It is believed the occasional performance of even an unworthy character has a certain purgative moral effect. Referring to the influence of playing the unpleasant part of Minna in “Little Lord Fauntleroy,” Mrs. Herts says: “A number of nice girls who had played Minna formerly had fallen into the error of wearing plumed picture-hats and transparent waists to business. One does not like to tell a nice girl that she cannot secure the respect of good business men while unsuitably dressed for her work. The social worker who, with the best intention, intrudes personal advice because those he desires to help chance to reside on lower East Broadway instead of upper Fifth Avenue merely displays poor taste and is inapt to alter a mistaken point of view in a matter so vital to all young girls as clothes. The use of dramatic instinct to stir the girl’s imagination to the realization that the quiet garments of Mrs. Errol clothe the body of a woman whose qualities of mind and soul the girl desires to emulate, while Minna’s gaudy apparel clothes the body of a woman whom the girl has grown to understand but not to admire, proved with us to be a very legitimate use of the primitive impulse to truly educational ends.”

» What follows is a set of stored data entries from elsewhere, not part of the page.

(** ** A concrete outside *)

Definition demo_hs : Handshake := MkHandshake [1; 2; 3; 4; 5] [250; 251] 4096 20.

Definition demo_rma_ret (input : list Z) (h : history rma_api) (c : rma_call) : rma_ret c :=
  match c with
  | socket => 5
  | accept _ => 6
  | poll_in _ => (1, true)
  | inet_pton _ => (1, 16777343)
  | send _ bs => Z.of_nat (Nat.min 3 (length bs))
  | recv fd n =>
      let k := Nat.min (Z.to_nat n) (Nat.min 3 (length (unread fd input h))) in
      (Z.of_nat k, take k (unread fd input h))
  | ucp_config_read => (0, 10)
  | ucp_init _ _ _ => (0, 11)
  | ucp_worker_create _ _ _ => (0, 12)
  | ucp_worker_query _ _ => (0, (13, worker_addr demo_hs))
  | ucp_mem_map _ _ _ _ => (0, 14)
  | ucp_rkey_pack _ _ => (0, (15, rkey demo_hs))
  | ucp_ep_create _ _ _ => (0, 16)
  | ucp_ep_rkey_unpack _ _ => (0, 17)
  | ucp_put_nbx _ _ _ _ _ _ | ucp_get_nbx _ _ _ _ _ _ => 18
  | ucp_ep_flush_nbx _ _ => 19
  | ucp_config_release _ | ucp_cleanup _ | ucp_worker_destroy _
  | ucp_worker_release_address _ _ | ucp_rkey_buffer_release _ | ucp_ep_destroy _
  | ucp_rkey_destroy _ | ucp_request_free _ => tt
  | _ => 0
  end.

Definition demo_rma (input : list Z) : rma_lib := {|
  l_acts := λ _ _, [];
  l_ret := demo_rma_ret input;
  l_alloc := λ _ _, true;
|}.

“In taking a part in which there is evil,” adds Frederica Beard, “it is quite possible that a young actor will see the outcome of a bad deed, as it is not possible for him to see it immediately in life. He may discern the workings of conscience in the character he represents, or he may have to bear the consequences of wrongdoing. If neither of these things is depicted in the play, then the character is not one to be played by young people.”
“The development of expression through the right service of the dramatic instinct ... will serve to stimulate discrimination, a quick eye and hand and heart with added taste for the beautiful, while development in responsiveness to the best and noblest people and things of all the ages will create taste and discrimination in the choice of individual surroundings, deeds, actions, and ambitions” (Mrs. Herts).
The Inspirational Value of This Instinct
Mr. Lee says that “the first really important shock that comes to a young man’s religious sentiment in this world is the number of bored-looking people around, doing right.” Perhaps our greatest moral task with young folks is to persuade them that it is not only wise to be good, but happy to be good. If we are going to do this, we must reveal to them larger sources of joy.
“So many of our children to-day,” Mrs. Braucher says, “are somehow missing the childlike fancy, the buoyant self-forgetfulness, which comes from living in a half-real world. Perhaps they are poor rich children with mechanical toys and so many opportunities to see stupendous productions of the old fairy tales behind real footlights that the home plays seem crude. Perhaps they are rich poor children who live so close to the pain and the burden and the specter that the airy forms of fairy life have quite flitted away. Or, perhaps, they are just normal healthy children whose childlike realism, for want of the suggestive touch of fancy, has shut out the dim fairy figures—whoever they are, wherever they are, do you want them to lose this unreal, very real part of their lives? Books and stories will help—will plant the seed—but only the appeal to the dramatic instinct will cause it to blossom as the rose.”
Dramatic play prevents the emotional nature from becoming inert, and thus keeps the possibility of joyousness forever alive. It retains the imagination and fancy that are so essential to perpetual youth. It is the only possible door to romance and mystery that will remain open for many. It satisfies the human craving to realize the meaning of life regardless of its environment. It is the best way to have life and to have it more abundantly.
Says Mrs. Herts: “A majority of young people as well as children experience a hunger of the soul to live out impulses denied expression in their personal lives. Eternal Personality restricts and shapes us into the limits of our environment. Youth chafes against such limit. The impulses of humanity stir beyond the reach of mere personality, time, and circumstance. Johnnie wants to be a pirate, Miss Smith a queen, young Harry a martyr. This is nature’s provision against spiritual isolation. This hunger of the soul for experience is as elemental a demand for nourishment as the hunger of the body for food. The dramatic instinct is an expression of this elemental hunger.”
Continuing she says: “It is the common, ordinary, free heritage of every child, unconsciously operative in every human being from the cradle to the grave. It is among the great basic forces whereby God shapes humanity.... It is the force which makes the soldier on the battlefield grasp his country’s flag, and raising it high above his head, cry out, ‘On to victory,’ even though that victory includes the death of his own body. It sustains the monk in his vigils, the statesman in his patriotism, the preacher in his pulpit.”